Kepler delivered a bounty: 2,681 exoplanets, with several thousand others awaiting confirmation. Some are massive and gaseous, like Jupiter. Others orbit in a solar system that has two stars, a scenario that astrophysicists had predicted couldn’t exist. Some are rocky and familiar; about 30 planets are the size of Earth and orbit in their star’s habitable zone, a region where temperatures are not too hot or too cold, but just right for liquid water to exist.

Of all the exoplanets known to astronomers today, about 70 percent were found by Kepler. In less than a decade, a mission that cost $600 million in taxpayer money—an incredible bargain for a space mission—became NASA’s most significant astrophysics mission of the 21st century.

That mission has now come to an end. On Tuesday, NASA announced that the telescope had run out of fuel. “This marks the end of science operations for Kepler,” Paul Hertz, the head of NASA’s astrophysics division, said in a press conference.

Like all spacecraft, Kepler launched with a limited amount of fuel. Scientists and engineers knew that the spacecraft would someday deplete its supply and lose the ability to orient itself in space, which means it would no longer be able to watch the stars. They predicted that would happen sometime this year, but they weren’t sure exactly when; the spacecraft wasn’t equipped with a gas gauge. In July, Kepler began to show the first real signs of running very low on fuel. Engineers shifted Kepler between awake and sleep modes several times in the last month, holding their breath each time they tried to rouse it, wondering if this time it wouldn’t work.

Dotson didn’t mind the torment. “I am more than happy to live through this uncertainty, given how fantastic of an instrument it is,” she said. “A small price to pay for the science we’re getting out of it.”

On October 19, Kepler slipped into another sleep mode, this time on its own, and for good.


The Kepler mission was named for Johannes Kepler, the 17th-century German astronomer who proposed three laws that govern the motion of planets around the sun. Kepler’s work relied on the theories of Nicolaus Copernicus, the 16th-century Polish astronomer who determined, much to the chagrin of religious leaders, that the Earth was not the center of the universe, but orbited the sun. Centuries later, the Kepler mission continued in these scientists’ footsteps in its own way. With each discovery of a planet around a distant star, the telescope seemed to scream, Here’s yet another reminder that we’re not the center of the universe, not even a little.

“Kepler has really nailed down how ubiquitous planets are,” Dotson said. “We knew they were out there, and now we know they’re everywhere.”

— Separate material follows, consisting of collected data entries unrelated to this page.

(** [data->addrs[i]] *)
Definition address (x : stx_dns_data) (i : Z) : outcome (list byte) :=
  if i <? 0 then Undef else match addrs x !! Z.to_nat i with Some v => Ok v | None => Undef end.

(** [memcpy(addrs, src, n * sizeof( *addrs))] *)
Definition copy_addrs (src : list (list byte)) (n : Z) : outcome (list (list byte)) :=
  if bool_decide (0 <= n <= Z.of_nat (length src)) then Ok (take (Z.to_nat n) src) else Undef.

(** [data->cur++], and back to the first at the end. *)
Definition advance (x : stx_dns_data) : stx_dns_data :=
  DnsData (addrs x) (num_addrs x) (if num_addrs x <=? cur x + 1 then 0 else cur x + 1) (expires x).

(** The addresses that are stored, for the address [a] of the entry with the data [x]. *)
Definition give (a : Z) (x : stx_dns_data) num (rotate : bool) : M cache_mem (list (list byte)) :=
  if num =? 1 then
    if rotate then
      v <- lift (address x (cur x)) ;;
      upd a (with_data (advance x)) ;;
      ret [v]
    else
      v <- lift (address x 0) ;;
      ret [v]
  else lift (copy_addrs (addrs x) (Z.min num (num_addrs x))).

(** [None]: the host is not in the cache. *)
Definition lookup_entry host num (rotate : bool) : M dnscache (option (list (list byte))) :=
  r <- in_cache (stx_cache_entry_lookup host) ;;
  match r with
  | None => ret None
  | Some a =>
      x <- in_cache (stx_cache_entry_getdata a) ;;
      t <- gets clock ;;
      if t <=? expires x then
        l <- in_cache (give a x num rotate) ;;
        in_cache (stx_cache_entry_release a) ;;
        ret (Some l)
      else
        in_cache (stx_cache_entry_release a) ;;
        in_cache (stx_cache_entry_delete a) ;;
        ret None
  end.

Definition entry_weight host (count : Z) : Z :=
  Z.of_nat (length host) + 1 + sizeof_dns_data + count * sizeof_in_addr + stx_cache_entry_sizeof.

(** [c] with its failure as a value. *)
Definition succeeds {S : Type} (c : M S unit) : M S bool := λ s,
  match c s with
  | (Ok _, s) => (Ok true, s)
  | (Fail, s) => (Ok false, s)
  | (Throw, s) => (Throw, s)
  | (Undef, s) => (Undef, s)
  | (Hang, s) => (Hang, s)
  end.

(** When an allocation fails everything is freed again and the cache is as before. *)
Definition insert_new host (x : stx_dns_data) : M cache_mem unit := λ m,
  match calloc_entry m with
  | Some a =>
      if parts_ok m then
        (a <- stx_cache_entry_create (Some a) host x (entry_weight host (num_addrs x)) ;;
         ok <- succeeds (stx_cache_entry_insert a) ;;
         if ok then stx_cache_entry_release a else stx_cache_entry_delete a) m
      else (Ok tt, m)
  | None => (Ok tt, m)
  end.

Definition insert_entry host (l : list (list byte)) (count : Z) : M dnscache unit :=
  c <- gets id ;;
  if 0 <? _stx_dns_ttl (resolver c) then
    in_cache (insert_new host (DnsData l count 0 (clock c + _stx_dns_ttl (resolver c))))
  else ret tt.

(** In the "C" locale. *)
Definition tolower (c : byte) : byte := if (65 <=? uc c) && (uc c <=? 90) then to_byte (uc c + 32) else c.

(** [char host[128]] *)
Definition host_key (hostname : list byte) : list byte := tolower <$> take 127 hostname.

Definition _stx_dns_cache_getaddrlist (r : res_state) (hostname : list byte) num (rotate : bool) : M dnscache (list (list byte)) :=
  c <- gets id ;;
  match _stx_dns_cache c with
  | None =>
      n <- in_resolver (_stx_dns_getaddrlist r hostname num) ;;
      d <- gets resolver ;;
      ret (take (Z.to_nat n) (addr_buf d))
  | Some _ =>
      let host := host_key hostname in
      found <- lookup_entry host num rotate ;;
      match found with
      | Some l => ret l
      | None =>
          count <- in_resolver (_stx_dns_getaddrlist r host MAX_HOST_ADDRS) ;;
          d <- gets resolver ;;
          l <- lift (copy_addrs (addr_buf d) (Z.min num count)) ;;
          insert_entry host (take (Z.to_nat count) (addr_buf d)) count ;;
          ret l
      end
  end.

(** [mem1], [mem2]: what [calloc] returns. *)
Definition stx_dns_cache_init (mem1 : option Z) (mem2 : bool) (max_size max_bytes hash_size : Z) : M dnscache unit := λ c,
  match stx_cache_create mem1 mem2 max_size max_bytes hash_size true with
  | Ok m => (Ok tt, with_store m c)
  | Fail => (Fail, Dnscache None (resolver c) (clock c))
  | _ => (Undef, c)
  end.

Definition stx_dns_getaddrlist (r : res_state) (hostname : list byte) num : M dnscache (list (list byte)) :=
  _stx_dns_cache_getaddrlist r hostname num false.
Definition stx_dns_getaddr (r : res_state) (hostname : list byte) : M dnscache (list (list byte)) :=
  _stx_dns_cache_getaddrlist r hostname 1 true.

(** ** What the cache holds between calls *)
Notation item := (@item (list byte) stx_dns_data).
Notation lru := (@lru (list byte) stx_dns_data).
Implicit Types (A : lru) (a : Z) (y : item) (x : stx_dns_data).

Record data_ok x : Prop := {
  data_num : num_addrs x = Z.of_nat (length (addrs x));
  data_some : 0 < num_addrs x <= MAX_HOST_ADDRS;
  data_cur : 0 <= cur x < num_addrs x;
}.

(** Between the calls nobody holds an entry. *)
Record dns_ok A : Prop := {
  dk_valid : valid A;
  dk_loose : loose A = ∅;
  dk_free b y : items A !! b = Some y → i_refs y = 0 ∧ data_ok (i_data y);
  dk_weight : weight_limit A < 2 ^ 63;
}.

Lemma dk_pending A b y : dns_ok A → items A !! b = Some y → i_pending y = false.
Proof.
  intros HA Hb. destruct (dk_free _ HA b y Hb) as [Hr _]. destruct (va_refs _ (dk_valid _ HA) b y Hb) as (_ & _ & Hp).
  destruct (i_pending y); [specialize (Hp eq_refl); lia | done].
Qed.

Lemma dk_order A b y : dns_ok A → items A !! b = Some y → b ∈ order A.
Proof. intros HA Hb. apply (va_order _ (dk_valid _ HA)). exists y. split; [done |]. by apply (dk_free _ HA b y). Qed.

(** [a] was used last and has the data [x]. *)
Definition set_data x y : item := Item (i_key y) x (i_weight y) (i_refs y) (i_pending y).
Definition used_last a y x A : lru := with_order (remove a (order A) ++ [a]) (with_items (<[a := set_data x y]> (items A)) A).

Lemma used_last_ok a y x A : dns_ok A → items A !! a = Some y → data_ok x → dns_ok (used_last a y x A).
Proof.
  intros HA Ha Hx. pose proof (dk_pending _ _ _ HA Ha) as Hp. destruct HA as [HV HL HF HW]. destruct (HF a y Ha) as [Hr _]. split; try done.
  - apply (valid_set a y); try done; cbn; try lia; [congruence | | |].
    + apply NoDup_app. split; [apply NoDup_remove, HV |]. split; [| apply NoDup_singleton].
      intros b Hb ->%list_elem_of_singleton. by apply elem_of_remove in Hb as [_ []].
    + split; [lia |]. intros _. apply elem_of_app. right. by left.
    + intros b Hb. rewrite elem_of_app, elem_of_remove, list_elem_of_singleton. tauto.
  - intros b z. cbn. destruct (decide (b = a)) as [-> |]; [rewrite lookup_insert_eq; intros [= <-]; by split | rewrite lookup_insert_ne by done; apply HF].
Qed.

Lemma drop_ok a y A : dns_ok A → items A !! a = Some y → dns_ok (drop_item a y A).
Proof.
  intros [HV HL HF HW] Ha. split; try done; [by apply valid_drop |]. intros b z. cbn. intros [_ Hz]%lookup_delete_Some. by apply (HF b).
Qed.

(** Pinning, changing the data and releasing. *)
Lemma release_used a y x A :
  dns_ok A → items A !! a = Some y →
  sp_release a (with_items (<[a := set_data x (set_refs 1 y)]> (items (sp_pin a A))) (sp_pin a A)) = used_last a y x A.
Proof.
  intros HA Ha. destruct (dk_free _ HA a y Ha) as [Hr _]. pose proof (dk_pending _ _ _ HA Ha) as Hp.
  unfold sp_release, sp_pin. rewrite Ha. cbn [items with_items with_order]. rewrite lookup_insert_eq. cbn. rewrite Hp.
  unfold used_last, with_items, with_order, set_data, set_refs. cbn. rewrite !insert_insert_eq, Hr, Hp. done.
Qed.

Lemma data_same y : set_data (i_data y) y = y.
Proof. by destruct y. Qed.

(** ** Lookups *)
Lemma holds_key host A a : holds host A a ↔ ∃ y, items A !! a = Some y ∧ i_pending y = false ∧ i_key y = host.
Proof. unfold holds. cbn. setoid_rewrite strcmp_0. split; intros (y & ? & ? & ?); by exists y. Qed.

Definition has_host host A : Prop := ∃ a y, items A !! a = Some y ∧ i_key y = host.

Lemma lookup_host m A host :
  shape m A → dns_ok A →
  ∃ r m', stx_cache_entry_lookup host m = (Ok r, m') ∧
    match r with
    | Some a => ∃ y, items A !! a = Some y ∧ i_key y = host ∧ shape m' (sp_pin a A)
    | None => ¬ has_host host A ∧ shape m' A
    end.
Proof.
  intros Hm HA. destruct (lookup_ok m A host Hm (dk_valid _ HA)) as (r & m' & E & Hr & Hm'). exists r, m'. split; [done |].
  destruct r as [a |]; cbn in Hr.
  - apply holds_key in Hr as (y & Ha & _ & Hk). by exists y.
  - split; [| done]. intros (a & y & Ha & Hk). apply (Hr a), holds_key. exists y. split; [done |]. split; [by apply (dk_pending A a) | done].
Qed.

(** The addresses handed out from [x], and the data afterwards. *)
Definition handed x num (rotate : bool) : list (list byte) :=
  if num =? 1 then take 1 (drop (if rotate then Z.to_nat (cur x) else 0) (addrs x)) else take (Z.to_nat (Z.min num (num_addrs x))) (addrs x).
Definition next_data x num (rotate : bool) : stx_dns_data := if (num =? 1) && rotate then advance x else x.

Lemma advance_ok x : data_ok x → data_ok (advance x).
Proof. intros [H1 H2 H3]. split; try done. cbn. destruct (Z.leb_spec (num_addrs x) (cur x + 1)); lia. Qed.

Lemma next_data_ok x num rotate : data_ok x → data_ok (next_data x num rotate).
Proof. intros Hx. unfold next_data. destruct (_ && _); [by apply advance_ok | done]. Qed.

Kepler was the brainchild of Bill Borucki, a scientist who started out at NASA’s Ames Research Center in the 1960s, designing and testing materials for the heat shields of Apollo spacecraft, according to Universal Life,  by Carnegie astronomer Alan Boss, a longtime friend of Borucki. Borucki took issue with a 1971 paper in a planetary science journal that proposed detecting exoplanets by measuring tiny changes in the color of a star’s light as a planet passed in front of it. The Earth’s atmosphere, he said, would warp and distort these observations. Plus, there were no telescopes strong enough to detect such minuscule fluctuations. But a space telescope, one that observed changes in the luminosity of a star, and not its color, would do the trick, he said.

Borucki’s idea had to wait for technology to catch up. The Nobel Prize–winning hardware that his particular telescope would require was invented by Bell Labs in 1969, but it didn’t reach the commercial sector until the 1980s.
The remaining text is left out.